• **WORK ITEM**: Please return the lines of the data below, word for word, from the first line through the line containing "if high <=? 0 then None".

Segment Open

(* ===== verification/MagicHeader.v ===== *)
(** * Message-type headers and number ranges of AmneziaWG

    Models submodules/wireguard-go/device/magic-header.go and the [UintRange]
    type of noise-types.go: the text form of a range, membership, and drawing a
    value.  The random sources are parameters: [rand.Int], which panics on a
    bound that is not positive and otherwise returns a value below it, and the
    runtime's [fastrandn]. *)

From S2P Require Import Prelude Bits GoStrings.

Module MagicHeader.

Local Open Scope Z_scope.

(** ** magicHeader *)

Record magicHeader := mkHeader { start : Z; end_ : Z }.

Definition dash : Z := 45.

(** Both parsers split at '-' and read one or two 32-bit numbers in order. *)
Definition newMagicHeader (spec : list Z) : option magicHeader :=
  let parts := Split spec dash in
  if (length parts <? 1)%nat || (2 <? length parts)%nat then None
  else
    p0 ← parts !! 0%nat;
    start ← ParseUint p0 32;
    end_ ← (if (1 <? length parts)%nat then p1 ← parts !! 1%nat; ParseUint p1 32 else Some start);
    if end_ <? start then None
    else Some (mkHeader (u32 start) (u32 end_)).

Definition GenSpec (h : magicHeader) : list Z :=
  if start h =? end_ h then FormatUint (start h)
  else FormatUint (start h) ++ [dash] ++ FormatUint (end_ h).

Definition Validate (h : magicHeader) (val : Z) : bool := (start h <=? val) && (val <=? end_ h).

(** [rand_Int] is [rand.Int(rand.Reader, _)]; [None] is a panic. *)
Definition Generate (rand_Int : Z -> Z) (h : magicHeader) : option Z :=
  let high := i64 (u32 (u32 (end_ h - start h) + 1)) in
  if high <=? 0 then None
  else Some (u32 (start h + u32 (rand_Int high))).

(** ** UintRange: the high word is the upper bound, the low word the lower one *)

Definition FromUint32 (lo hi : Z) : Z := Z.lor (Z.shiftl hi 32) lo.
Definition Lo (r : Z) : Z := u32 r.
Definition Hi (r : Z) : Z := u32 (Z.shiftr r 32).

Definition FromString (spec : list Z) : option Z :=
  let parts := Split spec dash in
  if (length parts <? 1)%nat || (2 <? length parts)%nat then None
  else
    p0 ← parts !! 0%nat;
    lo ← ParseUint p0 32;
    hi ← (if (1 <? length parts)%nat then p1 ← parts !! 1%nat; ParseUint p1 32 else Some lo);
    if hi <? lo then None
    else Some (FromUint32 (u32 lo) (u32 hi)).

Definition Contains (r num : Z) : bool := (Lo r <=? num) && (num <=? Hi r).
Definition IsZero (r : Z) : bool := r =? 0.

Definition PickOne (fastrandn : Z -> Z) (r : Z) : Z :=
  if Hi r <=? Lo r then Lo r
  else u32 (Lo r + fastrandn (u32 (u32 (Hi r - Lo r) + 1))).

Definition ToString (r : Z) : list Z :=
  if Lo r =? Hi r then FormatUint (Lo r)
  else FormatUint (Lo r) ++ [dash] ++ FormatUint (Hi r).

(** ** Specification *)

Definition wf_header (h : magicHeader) : Prop := 0 <= start h /\ start h <= end_ h /\ end_ h < 2 ^ 32.

Definition full_width (h : magicHeader) : Prop := end_ h - start h + 1 = 2 ^ 32.

(** [rand.Int] and [fastrandn]: documented results for a positive bound; the
    runtime's reduction of a 32-bit draw gives 0 for the bound 0. *)
Definition rand_Int_ok (rand_Int : Z -> Z) : Prop := forall n, 0 < n -> 0 <= rand_Int n < n.
Definition fastrandn_ok (fastrandn : Z -> Z) : Prop :=
  fastrandn 0 = 0 /\ forall n, 0 < n < 2 ^ 32 -> 0 <= fastrandn n < n.

(** ** Lemmas *)

(** The common core of the two parsers, and of the two printers. *)
Definition parse_range (spec : list Z) : option (Z * Z) :=
  let parts := Split spec dash in
  if (length parts <? 1)%nat || (2 <? length parts)%nat then None
  else
    p0 ← parts !! 0%nat;
    lo ← ParseUint p0 32;
    hi ← (if (1 <? length parts)%nat then p1 ← parts !! 1%nat; ParseUint p1 32 else Some lo);
    if hi <? lo then None else Some (lo, hi).

Definition print_range (lo hi : Z) : list Z :=
  if lo =? hi then FormatUint lo else FormatUint lo ++ [dash] ++ FormatUint hi.

Lemma parse_print lo hi : 0 <= lo <= hi -> hi < 2 ^ 32 -> parse_range (print_range lo hi) = Some (lo, hi).
Proof.
  intros Hlo Hhi. unfold parse_range, print_range.
  assert (Hn : forall n, 0 <= n -> dash ∉ FormatUint n) by (intros; by apply FormatUint_no_byte).
  destruct (Z.eqb_spec lo hi) as [<-|Hne].
  - rewrite Split_none by (apply Hn; lia). cbn -[ParseUint FormatUint].
    rewrite ParseUint_Format by (unfold is_u; lia). cbn. by rewrite Z.ltb_irrefl.
  - cbn [app]. rewrite Split_app, Split_none by (apply Hn; lia). cbn -[ParseUint FormatUint].
    rewrite !ParseUint_Format by (unfold is_u; lia). cbn. by rewrite (proj2 (Z.ltb_ge hi lo)) by lia.
Qed.

Lemma parse_range_ok spec lo hi : parse_range spec = Some (lo, hi) -> 0 <= lo <= hi /\ hi < 2 ^ 32.
Proof.
  unfold parse_range. destruct (_ || _); [done|].
  destruct (Split spec dash !! 0%nat) as [p0|]; [|done]. cbn [mbind option_bind].
  destruct (ParseUint p0 32) as [a|] eqn:Ha; [|done]. cbn [mbind option_bind].
  apply ParseUint_range in Ha.
  destruct (if (1 <? length (Split spec dash))%nat then _ else _) as [b|] eqn:Hb; [|done]. cbn [mbind option_bind].
  assert (is_u32 b).
  { destruct (1 <? length (Split spec dash))%nat; [|congruence].
    destruct (Split spec dash !! 1%nat) as [p1|]; [|done]. by eapply ParseUint_range. }
  destruct (Z.ltb_spec b a); [done|]. intros [= <- <-]. unfold is_u in *. lia.
Qed.

Lemma newMagicHeader_range spec :
  newMagicHeader spec = '(lo, hi) ← parse_range spec; Some (mkHeader (u32 lo) (u32 hi)).
Proof. unfold newMagicHeader, parse_range. repeat (bind_case; simplify_eq; try done). Qed.

Lemma FromString_range spec :
  FromString spec = '(lo, hi) ← parse_range spec; Some (FromUint32 (u32 lo) (u32 hi)).
Proof. unfold FromString, parse_range. repeat (bind_case; simplify_eq; try done). Qed.

Lemma newMagicHeader_wf spec h : newMagicHeader spec = Some h -> wf_header h.
Proof.
  rewrite newMagicHeader_range. destruct (parse_range spec) as [[lo hi]|] eqn:Hp; [|done].
  intros [= <-]. apply parse_range_ok in Hp. unfold wf_header. cbn.
  rewrite !u32_small by (unfold is_u; lia). lia.
Qed.

Lemma spec_roundtrip h : wf_header h -> newMagicHeader (GenSpec h) = Some h.
Proof.
  intros Hh. destruct h as [lo hi]. unfold wf_header in Hh. cbn in Hh.
  rewrite newMagicHeader_range. change (GenSpec _) with (print_range lo hi).
  rewrite parse_print by lia. cbn. by rewrite !u32_small by (unfold is_u; lia).
Qed.

Lemma header_width h : wf_header h -> ~ full_width h ->
  u32 (u32 (end_ h - start h) + 1) = end_ h - start h + 1 /\ 0 < end_ h - start h + 1 < 2 ^ 32.
Proof.
  unfold wf_header, full_width. intros Hh Hf.
  rewrite (u32_small (end_ h - start h)), u32_small by (unfold is_u; lia). lia.
Qed.

Lemma Generate_valid rand_Int h :
  rand_Int_ok rand_Int -> wf_header h -> ~ full_width h ->
  exists v, Generate rand_Int h = Some v /\ Validate h v = true.
Proof.
  intros Hr Hh Hf. unfold Generate, Validate. destruct (header_width h Hh Hf) as [-> Hw].
  rewrite i64_small by (unfold is_i64; lia). rewrite (proj2 (Z.leb_gt _ 0)) by lia.
  eexists. split; [done|]. specialize (Hr (end_ h - start h + 1) ltac:(lia)). unfold wf_header in Hh.
  rewrite (u32_small (rand_Int _)), u32_small by (unfold is_u; lia).
  rewrite andb_true_iff, !Z.leb_le. lia.
Qed.

Lemma Generate_full_width rand_Int h : wf_header h -> full_width h -> Generate rand_Int h = None.
Proof.
  unfold wf_header, full_width. intros Hh Hf. unfold Generate.
  replace (end_ h) with (2 ^ 32 - 1) by lia. by replace (start h) with 0 by lia.
Qed.

Lemma FromUint32_words lo hi : is_u32 lo -> is_u32 hi -> Lo (FromUint32 lo hi) = lo /\ Hi (FromUint32 lo hi) = hi.
Proof.
  intros Hlo Hhi. unfold Lo, Hi, FromUint32, u32. split; apply Z.bits_inj'; intros i Hi.
  - destruct (Z.lt_ge_cases i 32) as [Hlt|Hge].
    + rewrite Z.mod_pow2_bits_low, Z.lor_spec, Z.shiftl_spec_low by lia. done.
    + rewrite Z.mod_pow2_bits_high by lia. symmetry. apply (is_u_testbit_high 32); [done | lia].
  - destruct (Z.lt_ge_cases i 32) as [Hlt|Hge].
    + rewrite Z.mod_pow2_bits_low, Z.shiftr_spec, Z.lor_spec, Z.shiftl_spec by lia.
      rewrite (is_u_testbit_high 32 lo), orb_false_r by (done || lia). f_equal. lia.
    + rewrite Z.mod_pow2_bits_high by lia. symmetry. apply (is_u_testbit_high 32); [done | lia].
Qed.

Lemma FromString_words spec r : FromString spec = Some r -> 0 <= Lo r <= Hi r /\ Hi r < 2 ^ 32 /\ r = FromUint32 (Lo r) (Hi r).
Proof.
  rewrite FromString_range. destruct (parse_range spec) as [[lo hi]|] eqn:Hp; [|done].
  intros [= <-]. apply parse_range_ok in Hp. rewrite (u32_small lo), (u32_small hi) by (unfold is_u; lia).
  destruct (FromUint32_words lo hi) as [-> ->]; [unfold is_u; lia..|]. split_and!; (lia || done).
Qed.

Lemma range_roundtrip lo hi : 0 <= lo <= hi -> hi < 2 ^ 32 ->
  FromString (ToString (FromUint32 lo hi)) = Some (FromUint32 lo hi).
Proof.
  intros Hlo Hhi. rewrite FromString_range. unfold ToString.
  destruct (FromUint32_words lo hi) as [-> ->]; [unfold is_u; lia..|].
  change (if lo =? hi then _ else _) with (print_range lo hi).
  rewrite parse_print by lia. cbn. by rewrite !u32_small by (unfold is_u; lia).
Qed.

Lemma PickOne_in fastrandn r :
  fastrandn_ok fastrandn -> 0 <= Lo r <= Hi r -> Hi r < 2 ^ 32 -> Contains r (PickOne fastrandn r) = true.
Proof.
  intros [Hz Hf] Hlo Hhi. unfold Contains, PickOne. rewrite andb_true_iff, !Z.leb_le.
  destruct (Z.leb_spec (Hi r) (Lo r)); [lia|]. rewrite (u32_small (Hi r - Lo r)) by (unfold is_u; lia).
  destruct (decide (Hi r - Lo r + 1 = 2 ^ 32)) as [He|Hne].
  - rewrite He. change (u32 (2 ^ 32)) with 0. rewrite Hz, (u32_small (Lo r + 0)) by (unfold is_u; lia). lia.
  - rewrite (u32_small (_ + 1)) by (unfold is_u; lia).
    specialize (Hf (Hi r - Lo r + 1) ltac:(lia)). rewrite (u32_small (Lo r + _)) by (unfold is_u; lia). lia.
Qed.

(** ** Properties *)

(** Every header range the parser accepts prints to a text that parses
    back to the same range, and a value drawn from it for an outgoing message
    is one the receiver's check accepts.  The one exception is the range that
    covers all 2^32 values: its width wraps to 0 and drawing from it panics. *)
Theorem header_spec_sound (rand_Int : Z -> Z) (spec : list Z) (h : magicHeader) :
  rand_Int_ok rand_Int -> newMagicHeader spec = Some h ->
  newMagicHeader (GenSpec h) = Some h /\
  (full_width h -> Generate rand_Int h = None) /\
  (~ full_width h -> exists v, Generate rand_Int h = Some v /\ Validate h v = true).
Proof.
  intros Hr Hs. apply newMagicHeader_wf in Hs. split_and!.
  - by apply spec_roundtrip.
  - by apply Generate_full_width.
  - by apply Generate_valid.
Qed.

Lemma header_spec_sound_witness :
  exists v, Generate (fun n => n - 1) (mkHeader 5 90) = Some v /\ Validate (mkHeader 5 90) v = true.
Proof.
  apply (header_spec_sound (fun n => n - 1) (str "5-90") (mkHeader 5 90)).
  - intros n Hn. lia.
  - vm_compute. reflexivity.
  - unfold full_width. cbn. lia.
Defined.

(** A [UintRange] read from text keeps both bounds in its two words, prints
    back to a text with the same value, and [PickOne] always returns a member,
    also for the range that covers all 2^32 values. *)
Theorem uint_range_sound (fastrandn : Z -> Z) (spec : list Z) (r : Z) :
  fastrandn_ok fastrandn -> FromString spec = Some r ->
  0 <= Lo r <= Hi r /\ Hi r < 2 ^ 32 /\ FromString (ToString r) = Some r /\
  Contains r (PickOne fastrandn r) = true.
Proof.
  intros Hf Hs. apply FromString_words in Hs as (Hlo & Hhi & He). split_and!; try lia.
  - rewrite He. by apply range_roundtrip.
  - by apply PickOne_in.
Qed.

Lemma uint_range_sound_witness :
  FromString (ToString (FromUint32 0 4294967295)) = Some (FromUint32 0 4294967295).
Proof.
  apply (uint_range_sound (fun _ => 0) (str "0-4294967295") (FromUint32 0 4294967295)).
  - split; [done|]. intros n Hn. lia.
  - vm_compute. reflexivity.
Defined.

End MagicHeader.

Segment Closed

• **WRITTEN SOLUTION**:
(* ===== verification/MagicHeader.v ===== *)
(** * Message-type headers and number ranges of AmneziaWG

    Models submodules/wireguard-go/device/magic-header.go and the [UintRange]
    type of noise-types.go: the text form of a range, membership, and drawing a
    value.  The random sources are parameters: [rand.Int], which panics on a
    bound that is not positive and otherwise returns a value below it, and the
    runtime's [fastrandn]. *)

From S2P Require Import Prelude Bits GoStrings.

Module MagicHeader.

Local Open Scope Z_scope.

(** ** magicHeader *)

Record magicHeader := mkHeader { start : Z; end_ : Z }.

Definition dash : Z := 45.

(** Both parsers split at '-' and read one or two 32-bit numbers in order. *)
Definition newMagicHeader (spec : list Z) : option magicHeader :=
  let parts := Split spec dash in
  if (length parts <? 1)%nat || (2 <? length parts)%nat then None
  else
    p0 ← parts !! 0%nat;
    start ← ParseUint p0 32;
    end_ ← (if (1 <? length parts)%nat then p1 ← parts !! 1%nat; ParseUint p1 32 else Some start);
    if end_ <? start then None
    else Some (mkHeader (u32 start) (u32 end_)).

Definition GenSpec (h : magicHeader) : list Z :=
  if start h =? end_ h then FormatUint (start h)
  else FormatUint (start h) ++ [dash] ++ FormatUint (end_ h).

Definition Validate (h : magicHeader) (val : Z) : bool := (start h <=? val) && (val <=? end_ h).

(** [rand_Int] is [rand.Int(rand.Reader, _)]; [None] is a panic. *)
Definition Generate (rand_Int : Z -> Z) (h : magicHeader) : option Z :=
  let high := i64 (u32 (u32 (end_ h - start h) + 1)) in
  if high <=? 0 then None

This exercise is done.